[Start of section]
(* ===== verification/NodeUpdate.v ===== *)
(** * The node controller (pkg/controller/nodeupdate/nodeupdate_controller.go)

    For each node of the tenant cluster, the controller deletes the node when
    its virtual machine is gone, comes back later when the virtual machine is
    not ready, and otherwise gives the node its provider ID. *)

From S2P Require Import Prelude GoStd GoErrors Json ApiTypes TenantCluster InfraCluster.
From S2P Require Import MachineScope Kubevirt Actuator.

(** [reconcile.Result]; nanoseconds. *)
Record Result := MkResult { Requeue : bool; RequeueAfter : Z }.
Definition noResult : Result := MkResult false 0.
Definition requeueDurationWhenVMNotReady : Z := 60 * 10 ^ 9.

(** The runtime client on nodes. *)
Class NodeApi (TW : Type) := {
  node_Get : string → string → Go TW (result Core.Node);
  node_Delete : Core.Node → Go TW (option goerror);
  node_Update : Core.Node → Go TW (option goerror)
}.

Definition node_Name (n : Core.Node) : string := Meta.Name (Core.NodeMeta n).

Section nodeupdate.
Context {TW IW : Type} `{!TenantCluster.Client TW, !NodeApi TW, !InfraCluster.Client IW}.

Definition Reconcile (namespace name : string) : Go (TW * IW) (Result * option goerror) :=
  r ← go_fst (node_Get namespace name);
  match r with
  | inr err =>
      if IsNotFound err then mret (noResult, None)
      else mret (noResult, Some (ErrorString ("error getting node: " +:+ Error err)))
  | inl node =>
      r ← go_fst (GetConfigMapValue configMapName configMapNamespace configMapDataKeyName);
      match r with
      | inr err => mret (noResult, Some err)
      | inl cMap =>
          match map_index cMap configMapInfraNamespaceKeyName with
          | None =>
              mret (noResult, Some (ErrorString
                ("ProviderID: configMap " +:+ configMapNamespace +:+ "/" +:+ configMapName
                 +:+ ": The map extracted with key " +:+ configMapDataKeyName
                 +:+ " doesn't contain key " +:+ configMapInfraNamespaceKeyName)))
          | Some infraClusterNamespace =>
              r ← go_snd (GetVirtualMachine infraClusterNamespace (node_Name node)
                            (Meta.MkGetOptions ""));
              match r with
              | inr err =>
                  if IsNotFound err then
                    r ← go_fst (node_Delete node);
                    mret (noResult, match r with
                      | Some err => Some (ErrorString
                          (node_Name node +:+ ": Error deleting Node, with error: "
                           +:+ Error err))
                      | None => None
                      end)
                  else mret (noResult, Some (ErrorString
                         (node_Name node +:+ ": Error getting Virtual Machine, with error: "
                          +:+ Error err)))
              | inl vm =>
                  if negb (KV.Ready (KV.VMStatus vm)) then
                    mret (MkResult true requeueDurationWhenVMNotReady, None)
                  else if negb (bool_decide (Core.NodeProviderID node = "")) then
                    mret (noResult, None)
                  else
                    let node := Core.set_NodeProviderID
                      (FormatProviderID infraClusterNamespace (node_Name node)) node in
                    r ← go_fst (node_Update node);
                    mret (noResult, match r with
                      | Some err => Some (ErrorString
                          (node_Name node +:+ ": failed updating node, with error: "
                           +:+ Error err))
                      | None => None
                      end)
              end
          end
      end
  end.
End nodeupdate.

(** ** Nodes as the API server keeps them *)
Section laws.
Context {TW : Type}.
Implicit Types (t : TW) (name : string).

Class NodeView := { node_at : TW → string → option Core.Node }.
Context `{!NodeView, !TenantView (TW:=TW)}.

Definition node_becomes name (o : option Core.Node) t t' : Prop :=
  node_at t' name = o ∧ (∀ name', name' ≠ name → node_at t' name' = node_at t name') ∧
  (∀ ns n, configmap_at t' ns n = configmap_at t ns n).
Definition nodes_same t t' : Prop :=
  (∀ name, node_at t' name = node_at t name) ∧
  (∀ ns n, configmap_at t' ns n = configmap_at t ns n).

(** Gone, or marked until its finalizers have run. *)
Definition node_removed name t t' : Prop :=
  node_becomes name None t t' ∨
  ∃ n, node_becomes name (Some n) t t' ∧ Meta.DeletionTimestamp (Core.NodeMeta n) ≠ None.
Definition node_written (n : Core.Node) t t' : Prop :=
  ∃ n', node_becomes (node_Name n) (Some n') t t' ∧
        Core.NodeProviderID n' = Core.NodeProviderID n.

Class NodeLaws `{!NodeApi TW} := {
  node_at_named t name n : node_at t name = Some n → node_Name n = name;
  node_Get_spec ns name t :
    wp (node_Get ns name)
      (λ r t', t' = t ∧ match r with
                        | inl n => node_at t name = Some n
                        | inr e => IsNotFound e = true → node_at t name = None
                        end) no_panic t;
  node_Delete_spec n t :
    wp (node_Delete n)
      (λ r t', match r with
               | None => node_removed (node_Name n) t t'
               | Some _ => nodes_same t t' ∨ node_removed (node_Name n) t t'
               end) no_panic t;
  node_Update_spec n t :
    wp (node_Update n)
      (λ r t', match r with
               | None => node_written n t t'
               | Some _ => nodes_same t t' ∨ node_written n t t'
               end) no_panic t
}.

(** The namespace the configuration names. *)
Definition infra_namespace t : option string :=
  c ← configmap_at t configMapNamespace configMapName;
  v ← config_value c configMapDataKeyName;
  map_index v configMapInfraNamespaceKeyName.
End laws.

(** ** What a reconciliation does *)
Section spec.
Context {TW IW : Type}
  `{!TenantCluster.Client TW, !TenantView (TW:=TW), !TenantCluster.ClientLaws (TW:=TW),
    !NodeApi TW, !NodeView (TW:=TW), !NodeLaws (TW:=TW)}
  `{!InfraCluster.Client IW, !InfraCluster.ClientView (IW:=IW),
    !InfraCluster.ClientLaws (IW:=IW)}.
Implicit Types (t : TW) (i : IW) (name : string).

(** What the controller may do to a node, and when. *)
Inductive node_action name t i t' : Prop :=
  | node_left (Hsame : nodes_same t t')
  | node_deleted node ns (Hnode : node_at t name = Some node)
      (Hns : infra_namespace t = Some ns) (Hvm : vm_at i ns name = None)
      (Hdel : node_removed name t t')
  | node_identified node ns vm (Hnode : node_at t name = Some node)
      (Hns : infra_namespace t = Some ns) (Hvm : vm_at i ns name = Some vm)
      (Hready : KV.Ready (KV.VMStatus vm) = true) (Hempty : Core.NodeProviderID node = "")
      (Hset : node_written (Core.set_NodeProviderID (FormatProviderID ns name) node) t t').

(** When it reports that it is done. *)
Definition node_settled name t i t' : Prop :=
  (node_at t name = None ∧ nodes_same t t') ∨
  (∃ ns, infra_namespace t = Some ns ∧ vm_at i ns name = None ∧ node_removed name t t') ∨
  (∃ ns vm n, infra_namespace t = Some ns ∧ vm_at i ns name = Some vm ∧
     KV.Ready (KV.VMStatus vm) = true ∧ node_at t' name = Some n ∧
     Core.NodeProviderID n ≠ "").

(** When it wants to come back. *)
Definition node_waiting name t i : Prop :=
  ∃ ns vm, infra_namespace t = Some ns ∧ vm_at i ns name = Some vm ∧
    KV.Ready (KV.VMStatus vm) = false.

Lemma nodes_same_refl t : nodes_same t t.
Proof. done. Qed.

Lemma FormatProviderID_nonempty ns name : FormatProviderID ns name ≠ "".
Proof. unfold FormatProviderID. by rewrite append_cons. Qed.

Lemma Reconcile_spec namespace name t i :
  wp (Reconcile namespace name)
    (λ '(r, err) '(t', i'), i' = i ∧ node_action name t i t' ∧
       (err = None →
          if Requeue r then RequeueAfter r = requeueDurationWhenVMNotReady ∧
                            node_waiting name t i ∧ t' = t
          else node_settled name t i t'))
    no_panic (t, i).
Proof.
  unfold Reconcile. do 2 go_step. go_call node_Get_spec. intros [node|e] t1 [-> Hnode].
  2: { destruct (IsNotFound e) eqn:He; go_step; (split; [done|]);
         (split; [by apply node_left|]); [|by intros [=]].
       intros _. left. split; [by apply Hnode|done]. }
  pose proof (node_at_named _ _ _ Hnode) as Hname.
  do 2 go_step. go_call GetConfigMapValue_spec. intros [cMap|e] t1 [-> Hcfg].
  2: { go_step. split; [done|]. by split; [apply node_left|intros [=]]. }
  destruct (map_index cMap configMapInfraNamespaceKeyName) as [ns|] eqn:Hkey.
  2: { go_step. split; [done|]. by split; [apply node_left|intros [=]]. }
  assert (infra_namespace t = Some ns) as Hns.
  { destruct Hcfg as (c & Hc & Hv). unfold infra_namespace. by rewrite Hc; simpl; rewrite Hv. }
  do 2 go_step. rewrite Hname. go_call (GetVirtualMachine_spec (IW:=IW)).
  intros [vm|e] i1 [-> Hvm].
  - destruct (KV.Ready (KV.VMStatus vm)) eqn:Hready; simpl.
    2: { go_step. split; [done|]. split; [by apply node_left|]. intros _.
         split; [done|]. split; [|done]. by exists ns, vm. }
    case_bool_decide as Hempty; simpl.
    2: { go_step. split; [done|]. split; [by apply node_left|]. intros _.
         right; right. by exists ns, vm, node. }
    do 2 go_step. go_call node_Update_spec. intros [e|] t' Hw; go_step; (split; [done|]).
    + split; [|by intros [=]]. destruct Hw; [by apply node_left|by eapply node_identified].
    + split; [by eapply node_identified|]. intros _. right; right.
      destruct Hw as (n' & [Hn' _] & Hp). unfold node_Name in *; simpl in Hn'.
      rewrite Hname in Hn'. exists ns, vm, n'. split_and!; try done.
      rewrite Hp. apply FormatProviderID_nonempty.
  - destruct (IsNotFound e) eqn:He.
    2: { go_step. split; [done|]. by split; [apply node_left|intros [=]]. }
    do 2 go_step. go_call node_Delete_spec. rewrite Hname.
    intros [e'|] t' Hd; go_step; (split; [done|]).
    + split; [|by intros [=]]. destruct Hd; [by apply node_left|].
      eapply node_deleted; eauto.
    + split; [eapply node_deleted; eauto|]. intros _. right; left. eauto.
Qed.

(** A node that has a provider ID and whose virtual machine exists is left
    alone, and so is everything else. *)
Lemma Reconcile_stable namespace name t i n
    (Hnode : node_at t name = Some n) (Hid : Core.NodeProviderID n ≠ "")
    (Hvm : ∀ ns, infra_namespace t = Some ns → is_Some (vm_at i ns name)) :
  wp (Reconcile namespace name) (λ _ w', w' = (t, i)) no_panic (t, i).
Proof.
  unfold Reconcile. do 2 go_step. go_call node_Get_spec. intros [node|e] t1 [-> Hr].
  2: { rewrite Hnode in Hr. destruct (IsNotFound e); [by discriminate Hr|by go_step]. }
  rewrite Hnode in Hr. injection Hr as <-. pose proof (node_at_named _ _ _ Hnode) as Hname.
  do 2 go_step. go_call GetConfigMapValue_spec. intros [cMap|e] t1 [-> Hcfg]; [|by go_step].
  destruct (map_index cMap configMapInfraNamespaceKeyName) as [ns|] eqn:Hkey; [|by go_step].
  assert (infra_namespace t = Some ns) as [vm Hsome]%Hvm.
  { destruct Hcfg as (c & Hc & Hv). unfold infra_namespace. by rewrite Hc; simpl; rewrite Hv. }
  do 2 go_step. rewrite Hname. go_call (GetVirtualMachine_spec (IW:=IW)).
  intros [vm'|e] i1 [-> Hr].
  - destruct (KV.Ready _); simpl; [|by go_step].
    case_bool_decide; [done|]. simpl; by go_step.
  - destruct (IsNotFound e); [|by go_step]. rewrite Hr in Hsome; done.
Qed.
End spec.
[End of section]
**Assigned task:** Using the listing, filter for "mret" and return the matching lines.

**Task solution:**
      if IsNotFound err then mret (noResult, None)
      else mret (noResult, Some (ErrorString ("error getting node: " +:+ Error err)))
      | inr err => mret (noResult, Some err)
              mret (noResult, Some (ErrorString
                    mret (noResult, match r with
                  else mret (noResult, Some (ErrorString
                    mret (MkResult true requeueDurationWhenVMNotReady, None)
                    mret (noResult, None)
                    mret (noResult, match r with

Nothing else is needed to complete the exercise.